The concept of the altar is very simple.  All things spring from one source.  The design is a metaphor for that straightforward premise.  The altar  emanates from an explosive centre, directly beneath the dais that supports it.  From this notional centre, expanding upwards and outwards, seemingly spring 1,152 pieces of English oak, which I refer to as staves.  The staves emerge from the dais as the base of the altar, in the form of a rectangle of only 480 x 240 millimetres, each visible stave being 10mm wide at this point, 48 front and back and 24 on each side.

They continue to expand upwards and outwards, reaching towards the altar’s surface until each is 40 millimetres wide/square.  Here they culminate as the altar’s surface.

Each stave represents the individuals of the church, springing from one source culminating into a cohesive whole.
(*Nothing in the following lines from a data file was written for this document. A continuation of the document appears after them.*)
(** * Loan ledger engine of bank_system (loans/models.py, loans/serializers.py,
      loans/views.py): a shallow embedding and its verified properties.

    Conventions of the embedding.

    - A [DecimalField(decimal_places=2)] value is the integer number of its
      hundredths: an amount of money is a number of cents, an interest rate a
      number of hundredths of a percent.  The digit limit of a model's
      decimal column ([max_digits]) is checked where [full_clean] checks it;
      the format limits of the serializers' fields, the 28 significant digits
      of the decimal context and the range of an [IntegerField], which depends
      on the database backend, are not modelled.
    - A nullable column ([null=True]) is an [option].
    - An exception is a value of [Exception]; code that may raise lives in the
      [result] monad.
    - The database is a record [DB]; a view maps a request and a database to a
      response and the next database.
    - A model's primary key has [default=uuid.uuid4]: [Model.__init__] fills
      it in, so an instance built by [objects.create] holds a primary key
      before its [save] runs.  The value drawn is an argument of the view.
    - Of [full_clean] the embedding has the digit limits of the decimal fields
      and the model's [clean]; the uniqueness checks and the timestamps
      ([auto_now_add]) are outside the embedding. *)

From Stdlib Require Import ZArith Lia.
From stdpp Require Import base option list gmap strings.

Local Open Scope Z_scope.

(** ** decimal: quantize(Decimal('0.01'), rounding=ROUND_HALF_UP) *)

(** [quantize_half_up num den] is the fraction [num / den] of a cent
    ([den > 0] at every call site) rounded to a whole number of cents, ties
    going away from zero as ROUND_HALF_UP does. *)
Definition quantize_half_up (num den : Z) : Z :=
  Z.sgn num * ((2 * Z.abs num + den) / (2 * den)).

(** Truth value of a number in a condition ([if x and ...]): zero is false. *)
Definition truthy (x : Z) : bool := negb (x =? 0).

(** ** Exceptions *)

(** The messages of the [ValidationError]s the source raises. *)
Inductive ErrorMsg : Type :=
| PrincipalNotPositive   (* "Principal amount must be positive" *)
| PeriodNotPositive      (* "Loan period must be positive" *)
| RateNegative           (* "Interest rate cannot be negative" *)
| CustomerDoesNotExist   (* "Customer does not exist." *)
| InvalidAmount          (* amount field: min_value=Decimal('0.01') *)
| LoanNotFound           (* "Loan not found" *)
| LoanInactive           (* "Cannot make payment on inactive loan" *)
| NoRemainingBalance     (* "Loan has no remaining balance" *)
| AmountExceedsBalance (payment_amount remaining : Z)
    (* "Payment amount (..) exceeds remaining balance (..)" *)
| AllInstallmentsPaid    (* "All EMIs have already been paid" *)
| EmiAmountMismatch (emi : option Z)
    (* "EMI payment must be exactly the monthly EMI amount (..)" *)
| EnsureNoMoreDigits
    (* "Ensure that there are no more than %(max)s digits in total." *).

Inductive Exception : Type :=
| ValidationError (msg : ErrorMsg)
| TypeError        (* ordering or [min] against [None] *)
| IntegrityError   (* NULL written to a NOT NULL column *)
| DoesNotExist     (* [Loan.DoesNotExist], [Customer.DoesNotExist] *)
| ZeroDivisionError (* a [Decimal] divided by zero *).

Inductive result (A : Type) : Type :=
| Ok (a : A)
| Raise (e : Exception).
Arguments Ok {A} a.
Arguments Raise {A} e.

#[global] Instance result_ret : MRet result := fun A a => Ok a.
#[global] Instance result_bind : MBind result := fun A B f m =>
  match m with
  | Ok a => f a
  | Raise e => Raise e
  end.

(** Reading a nullable value where the source orders or adds it. *)
Definition not_none {A : Type} (o : option A) : result A :=
  match o with
  | Some a => Ok a
  | None => Raise TypeError
  end.

(** [(x / y).quantize(..)] and [int(x // y)] on decimals: both raise when the
    divisor is zero; [//] truncates towards zero. *)
Definition decimal_div_quantize (num den : Z) : result Z :=
  if den =? 0 then Raise ZeroDivisionError else Ok (quantize_half_up num den).

Definition decimal_floordiv (x y : Z) : result Z :=
  if y =? 0 then Raise ZeroDivisionError else Ok (x ÷ y).

(** ** models.py *)

Abbreviation UUID := N (only parsing).

Inductive LoanStatus : Type := ACTIVE | COMPLETED | DEFAULTED.

Inductive PaymentType : Type := EMI | LUMP_SUM.

#[global] Instance LoanStatus_eq_dec : EqDecision LoanStatus.
Proof. solve_decision. Defined.

#[global] Instance PaymentType_eq_dec : EqDecision PaymentType.
Proof. solve_decision. Defined.

Record Loan : Type := mkLoan {
  loan_id : UUID;
  customer : string;                 (* customer_id of the owner *)
  principal_amount : Z;              (* P, cents *)
  loan_period_years : Z;             (* N *)
  interest_rate : Z;                 (* R, hundredths of a percent *)
  total_interest : option Z;         (* I *)
  total_amount : option Z;           (* A *)
  monthly_emi : option Z;
  amount_paid : Z;
  remaining_balance : option Z;
  total_emis : option Z;
  emis_paid : Z;
  loan_status : LoanStatus
}.

Record Payment : Type := mkPayment {
  payment_id : option UUID;          (* pk *)
  loan : Loan;                       (* the related object held in memory *)
  payment_type : PaymentType;
  amount : Z;
  balance_after_payment : Z
}.

Record DB : Type := mkDB {
  customers : gset string;
  loans : gmap UUID Loan;
  payments : list Payment
}.

(** Attribute assignments. *)
Definition set_amount_paid (v : Z) (l : Loan) : Loan :=
  mkLoan (loan_id l) (customer l) (principal_amount l) (loan_period_years l)
    (interest_rate l) (total_interest l) (total_amount l) (monthly_emi l)
    v (remaining_balance l) (total_emis l) (emis_paid l) (loan_status l).

Definition set_remaining_balance (v : option Z) (l : Loan) : Loan :=
  mkLoan (loan_id l) (customer l) (principal_amount l) (loan_period_years l)
    (interest_rate l) (total_interest l) (total_amount l) (monthly_emi l)
    (amount_paid l) v (total_emis l) (emis_paid l) (loan_status l).

Definition set_emis_paid (v : Z) (l : Loan) : Loan :=
  mkLoan (loan_id l) (customer l) (principal_amount l) (loan_period_years l)
    (interest_rate l) (total_interest l) (total_amount l) (monthly_emi l)
    (amount_paid l) (remaining_balance l) (total_emis l) v (loan_status l).

Definition set_loan_status (v : LoanStatus) (l : Loan) : Loan :=
  mkLoan (loan_id l) (customer l) (principal_amount l) (loan_period_years l)
    (interest_rate l) (total_interest l) (total_amount l) (monthly_emi l)
    (amount_paid l) (remaining_balance l) (total_emis l) (emis_paid l) v.

(** [super().save()] of a loan: the row of its primary key is written. *)
Definition db_save_loan (l : Loan) (db : DB) : DB :=
  mkDB (customers db) (<[loan_id l := l]> (loans db)) (payments db).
The altar’s surface, consisting of 1,152 40 x 40-millimetre squares, is made from the polished end-grain of the expanding staves.  End-grain looks into the tree’s growth, the annular rings.  It is like looking into time, a narrative of the tree’s life, showing the lean, the good and the indifferent years, each one manifesting its individual story; the myriad of experience that makes up the people of the church represented by the end-grain picture of their lives led.

The staves are made from English ‘Tiger’ oak, the roots of which have been colonized by Fistulina hepatica, the beefsteak fungus.  The oak’s timbers, which are rich in a natural preservative, called tannin, react with the colonizing fungus in the form of streaks of darker colour, running through an otherwise pale grain, creating a rare and maverick tree.  I enjoy mavericks.

The floor beneath the altar consists of radiating boards in natural coloured English oak, expanding away from a rectangle of polished copper, that the altar sits upon. Light is directed at this copper to reflectively illuminate the altar’s staves in a warm golden hue.